Bovine papillomaviruses: their role in the aetiology of cutaneous tumours of bovids and equids
Version of Record online: 7 AUG 2008
© 2008 The Authors. Journal compilation © 2008 ESVD and ACVD
Volume 19, Issue 5, pages 243–254, October 2008
How to Cite
Nasir, L. and Campo, M. S. (2008), Bovine papillomaviruses: their role in the aetiology of cutaneous tumours of bovids and equids. Veterinary Dermatology, 19: 243–254. doi: 10.1111/j.1365-3164.2008.00683.x
- Issue online: 29 SEP 2008
- Version of Record online: 7 AUG 2008
- Accepted 16 May 2008
Bovine papillomavirus (BPV) is perhaps the most extensively studied animal papillomavirus. In cattle BPVs induce benign tumours of cutaneous or mucosal epithelia, called papillomas or warts. Cattle papillomas are benign tumours and generally regress without eliciting any serious clinical problems in the host, but occasionally persist and provide the focus for malignant transformation to squamous cell carcinoma, as in the case of cancer of the urinary bladder and cancer of the upper alimentary canal. BPV is the only papillomavirus that jumps species: the virus also infects equids, and gives rise to fibroblastic tumours called sarcoids. Sarcoids very rarely regress, more often they persist and can be locally aggressive. These tumours are the most common dermatological tumour of equids worldwide.
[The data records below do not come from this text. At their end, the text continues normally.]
Definition order_result_body (c : ExchangeCommand) (a : TradeAggregate) (r : ExchangeCommandResult)
    : result EventBody :=
  let order := py_str (cr_exchange_order_id r) in
  let reason := py_str (cr_reason r) in
  match ec_kind c, cr_status r with
  | ENTRY, ACCEPTED => mret (EntryAccepted order)
  | ENTRY, REJECTED => mret (EntryRejected reason)
  | ENTRY, OUTCOME_UNKNOWN => mret (EntryOutcomeUnknown reason)
  | INITIAL_STOP, ACCEPTED => mret (InitialStopConfirmed order (position_qty a))
  | INITIAL_STOP, REJECTED => mret (InitialStopRejected reason)
  | INITIAL_STOP, OUTCOME_UNKNOWN => mret (InitialStopOutcomeUnknown reason)
  | EXIT, ACCEPTED => mret (ExitAccepted order)
  | EXIT, REJECTED => mret (ExitRejected reason)
  | EXIT, OUTCOME_UNKNOWN => mret (ExitOutcomeUnknown reason)
  | CONTROLLED_FLATTEN, ACCEPTED => mret (ControlledFlattenAccepted order)
  | CONTROLLED_FLATTEN, REJECTED => mret (ControlledFlattenRejected reason)
  | CONTROLLED_FLATTEN, OUTCOME_UNKNOWN => mret (ControlledFlattenOutcomeUnknown reason)
  | TAKE_PROFIT, s =>
      match ec_payload c with
      | OrderPayload p =>
          match s with
          | ACCEPTED => mret (TakeProfitConfirmed order (op_quantity p))
          | REJECTED => mret (TakeProfitRejected reason)
          | OUTCOME_UNKNOWN => mret (TakeProfitOutcomeUnknown reason)
          | _ => Raise (unsupported_result TAKE_PROFIT s)
          end
      | _ => Raise (RuntimeError "TP1 command payload is invalid")
      end
  | REPLACE_PROTECTION, s =>
      '(p, stop, prior, watermark) ← replacement_fields (ec_payload c);
      match s with
      | ACCEPTED => mret (ProtectionReplacementConfirmed order (op_quantity p) stop prior watermark)
      | REJECTED => mret (ProtectionReplacementRejected reason)
      | OUTCOME_UNKNOWN => mret (ProtectionReplacementOutcomeUnknown reason)
      | _ => Raise (unsupported_result REPLACE_PROTECTION s)
      end
  | CANCEL_ORDER, _ =>
      match ec_payload c with
      | CancelPayload p => cancel_result_body p (status a) r
      | _ => Raise (RuntimeError "cancel command payload is invalid")
      end
  | k, s => Raise (unsupported_result k s)
  end.

Definition result_time (result : DispatchResult) : Z :=
  match result with
  | order_result r => cr_observed_at_ms r
  | leverage_result r => lr_leverage_verified_at_ms r
  end.

(** [_command_result_event] *)
Definition command_result_event (c : ExchangeCommand) (a : TradeAggregate) (result : DispatchResult)
    : Prelude.result TradeEvent :=
  body ← (if bool_decide (ec_kind c = SET_LEVERAGE) then leverage_result_body result
          else match result with
               | order_result r => order_result_body c a r
               | leverage_result _ => Raise (TypeError "order command result is invalid")
               end);
  next_event a (result_time result) body.

(** ** [dispatch_one_command] *)

Record DispatchCommandRequest := mkDispatchRequest {
  dr_worker_id : str;
  dr_ticket_id : option str;
  dr_command_kinds : list ExchangeCommandKind;
  dr_now_ms : Z;
  dr_lease_until_ms : Z
}.

(** [timeout_seconds] and the commit identities of the request concern the
    venue call and the preflight facts. *)
Definition validate_DispatchCommandRequest (r : DispatchCommandRequest) : result DispatchCommandRequest :=
  validate_fields
    [(blank (dr_worker_id r), "dispatcher worker identity must be non-blank");
     (opt_test blank (dr_ticket_id r), "dispatcher ticket identity must be non-blank");
     (dr_now_ms r <=? 0, "dispatcher times must be positive");
     (dr_lease_until_ms r <=? 0, "dispatcher times must be positive")];;
  validate_model [(dr_lease_until_ms r <=? dr_now_ms r, "command lease must end after claim time")];;
  mret (mkDispatchRequest (strip (dr_worker_id r)) (strip <$> dr_ticket_id r) (dr_command_kinds r)
          (dr_now_ms r) (dr_lease_until_ms r)).

Inductive DispatchCommandStatus :=
  | NO_COMMAND | DISPATCH_SUPERSEDED | DISPATCH_ACCEPTED | DISPATCH_REJECTED | DISPATCH_OUTCOME_UNKNOWN.
#[export] Instance DispatchCommandStatus_eq_dec : EqDecision DispatchCommandStatus.
Proof. solve_decision. Defined.

Definition stale_claim_result (now_ms : Z) : ExchangeCommandResult :=
  mkCommandResult OUTCOME_UNKNOWN now_ms None (Some "stale_claim_after_restart"%string).

(** The first transaction: at most one claim whose lease ended. *)
Definition expire_one_claim (seen : Database) (locked : list str) (request : DispatchCommandRequest)
    : txn (option str) :=
  expired ← query (get_one_expired_claim locked (dr_now_ms request) (dr_ticket_id request)
                     (dr_command_kinds request));
  match expired with
  | None => mret None
  | Some c =>
      expired_result ← lift (validate_ExchangeCommandResult (stale_claim_result (dr_now_ms request)));
      a ← read_aggregate seen (ti_ticket_id (ec_ticket_identity c)) "expired command has no Ticket aggregate";
      event ← lift (command_result_event c a (order_result expired_result));
      record_expired_claim_unknown (ec_command_id c) expired_result;;
      commit_event a event;;
      mret (Some (ec_command_id c))
  end.
(** [mark_entry_vacuum_drained]: the row it becomes, of the current row [v]. *)
Definition drained_vacuum (v : StrategyEntryVacuum) (target : StrategyEntryVacuumState) (drained_at_ms : Z)
    (db : Database) : result StrategyEntryVacuum :=
  let generic := negb (is_orb_group (ev_strategy_group_id v)) in
  raise_if (negb (bool_decide (ev_state v = V_DRAINING_ENTRY)))
    (ValueError "Vacuum drain completion requires DRAINING_ENTRY");;
  raise_if (entry_vacuum_has_drain_blockers (ev_strategy_group_id v) db)
    (RuntimeError "Vacuum ENTRY drain still has blockers");;
  drained ← validate_StrategyEntryVacuum
    (mkVacuum (ev_entry_vacuum_id v) (ev_strategy_group_id v) (ev_selection_spec_id v) (ev_period_anchor_ms v)
       (ev_source_generation_id v) target (ev_fenced_at_ms v)
       (if generic && negb (is_none (ev_drained_at_ms v)) then ev_drained_at_ms v else Some drained_at_ms)
       (if bool_decide (target = V_VALID_EMPTY) then Some drained_at_ms else None)
       (ev_first_blocker v) (ev_projection_version v + 1));
  raise_if (bool_decide (target = V_RECONFIGURING) && is_none (ev_source_generation_id v))
    (ValueError "RECONFIGURING requires source Generation");;
  raise_if (bool_decide (target = V_RECOVERY_PENDING)
            && (negb generic || negb (is_none (ev_source_generation_id v))
                || negb (bool_decide (ev_first_blocker v = "AUTHORITY_GAP"%string))))
    (ValueError "RECOVERY_PENDING requires generation-free Generic authority gap");;
  mret drained.

(** ** [recover_vacuum_late_fill]: the transaction that commits the proof

    [a] and [incident_id] are what the first transaction read, [c] its ENTRY
    command, [window_ms] the term of the request's timeout. *)
Definition late_fill_body (a : TradeAggregate) (c : ExchangeCommand) (d : LateFillDecision)
    (position : PositionSnapshot) (truth : VenueTruthSnapshot) : result EventBody :=
  let vacuum := match entry_vacuum_id a with Some v => v | None => "" end in
  let order := match entry_exchange_order_id a with Some o => o | None => "" end in
  let client := match ec_venue_client_order_id c with Some i => i | None => "" end in
  match ld_status d, ld_proof_digest d with
  | NO_FILL_VERIFIED, Some digest =>
      mret (VacuumPostAbsenceNoFillVerified vacuum (ec_command_id c) order client (ps_observed_at_ms position)
              (vt_observed_at_ms truth) digest)
  | _, Some digest =>
      match ld_filled_qty d, ld_average_fill_price d with
      | Some qty, Some price =>
          mret (VacuumLateFillAttributed vacuum (ec_command_id c) order client qty price (ps_observed_at_ms position)
                  (vt_observed_at_ms truth) digest)
      | _, _ => Raise (AssertionError "")
      end
  | _, None => Raise (AssertionError "")
  end.

Inductive LateFillOutcome := late_fill_unverified (reason_code : str) | late_fill_committed (s : LateFillStatus).

(** Whether the vacuum still drains the Ticket's strategy. *)
Definition vacuum_drains (v : option StrategyEntryVacuum) (a : TradeAggregate) : bool :=
  opt_holds (λ v, bool_decide (Some (ev_entry_vacuum_id v) = entry_vacuum_id a)
                  && bool_decide (ev_strategy_group_id v = ri_strategy_group_id (ti_runtime (identity a)))
                  && bool_decide (ev_state v = V_DRAINING_ENTRY)) v.

Definition late_fill_authority_changed (a : TradeAggregate) (incident_id : str) (v : option StrategyEntryVacuum)
    (current : TradeAggregate) (active : option RuntimeIncidentRecord) : bool :=
  negb (version current =? version a) || negb (bool_decide (status current = ENTRY_VACUUM_CANCELLED))
  || negb (position_qty current =? d0)%dec || negb (bool_decide (entry_vacuum_id current = entry_vacuum_id a))
  || negb (opt_holds (λ i, bool_decide (ic_incident_id i = incident_id)) active)
  || negb (vacuum_drains v current).

Definition late_fill_monitors (a : TradeAggregate) (d : LateFillDecision) (incident_id : str) (at_ms : Z) : txn unit :=
  let no_fill := bool_decide (ld_status d = NO_FILL_VERIFIED) in
  save_if_changed
    (mkMonitor ("vacuum-post-absence:" +:+ tid a) (if no_fill then COMPLETED else PROCESSING)
       (if no_fill then "Exact original ENTRY truth proves no fill and terminal closure"
        else "Exact original ENTRY fill attributed; protection or flatten pending")
       (if no_fill then "none" else "Continue original Ticket lifecycle until external-flat closure")
       (Some (tid a)) (if no_fill then None else Some incident_id) at_ms 0);;
  monitors ← select db_monitors;
  match monitors !! ("vacuum-late-fill-retry:" +:+ tid a) with
  | None => mret tt
  | Some m =>
      save_if_changed
        (mkMonitor (mo_monitor_key m) COMPLETED "Exact original ENTRY truth recovered" "none" (Some (tid a)) None
           at_ms 0)
  end.

Section late_fill.
Context (certified : bool) (vacuum : option StrategyEntryVacuum) (now_ms window_ms : Z).

Definition record_late_fill (a : TradeAggregate) (incident_id : str) (c : ExchangeCommand)
    (position : PositionSnapshot) (truth : VenueTruthSnapshot) (d : LateFillDecision) : txn LateFillOutcome :=
  if negb certified then mret (late_fill_unverified "runtime_fenced")
  else
    current ← get_for_update (tid a);
    active ← select (get_open_for_ticket_kind (tid a) CONTRADICTION);
    match current with
    | None => mret (late_fill_unverified "authority_changed")
    | Some current =>
        if late_fill_authority_changed a incident_id vacuum current active
        then mret (late_fill_unverified "authority_changed")
        else
          command ← query (get_command (ec_command_id c));
          prior ← select (get_position (netting_domain_key (ti_netting_domain (identity a))));
          if negb (bool_decide (command = Some c)) || snapshot_is_stale position prior now_ms
             || (now_ms + window_ms <? vt_observed_at_ms truth)
          then mret (late_fill_unverified "source_or_command_changed")
          else
            body ← lift (late_fill_body current c d position truth);
            e ← lift (next_event current (vt_observed_at_ms truth) body);
            upsert_position (tid a) position;;
            commit_event current e;;
            late_fill_monitors current d incident_id (vt_observed_at_ms truth);;
            mret (late_fill_committed (ld_status d))
    end.
End late_fill.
The purpose of this review is to discuss the biology of BPV, the biology of bovine tumours and equine sarcoids, and present the current understanding of BPV in tumour pathogenesis in its natural host, cattle, and in its heterologous host, equids. Finally, the use of anti-BPV vaccines as a therapy for equine sarcoids will be discussed. Only limited information on the clinical or pathological aspects of either bovine or equine tumours will be provided as this subject has been extensively addressed previously.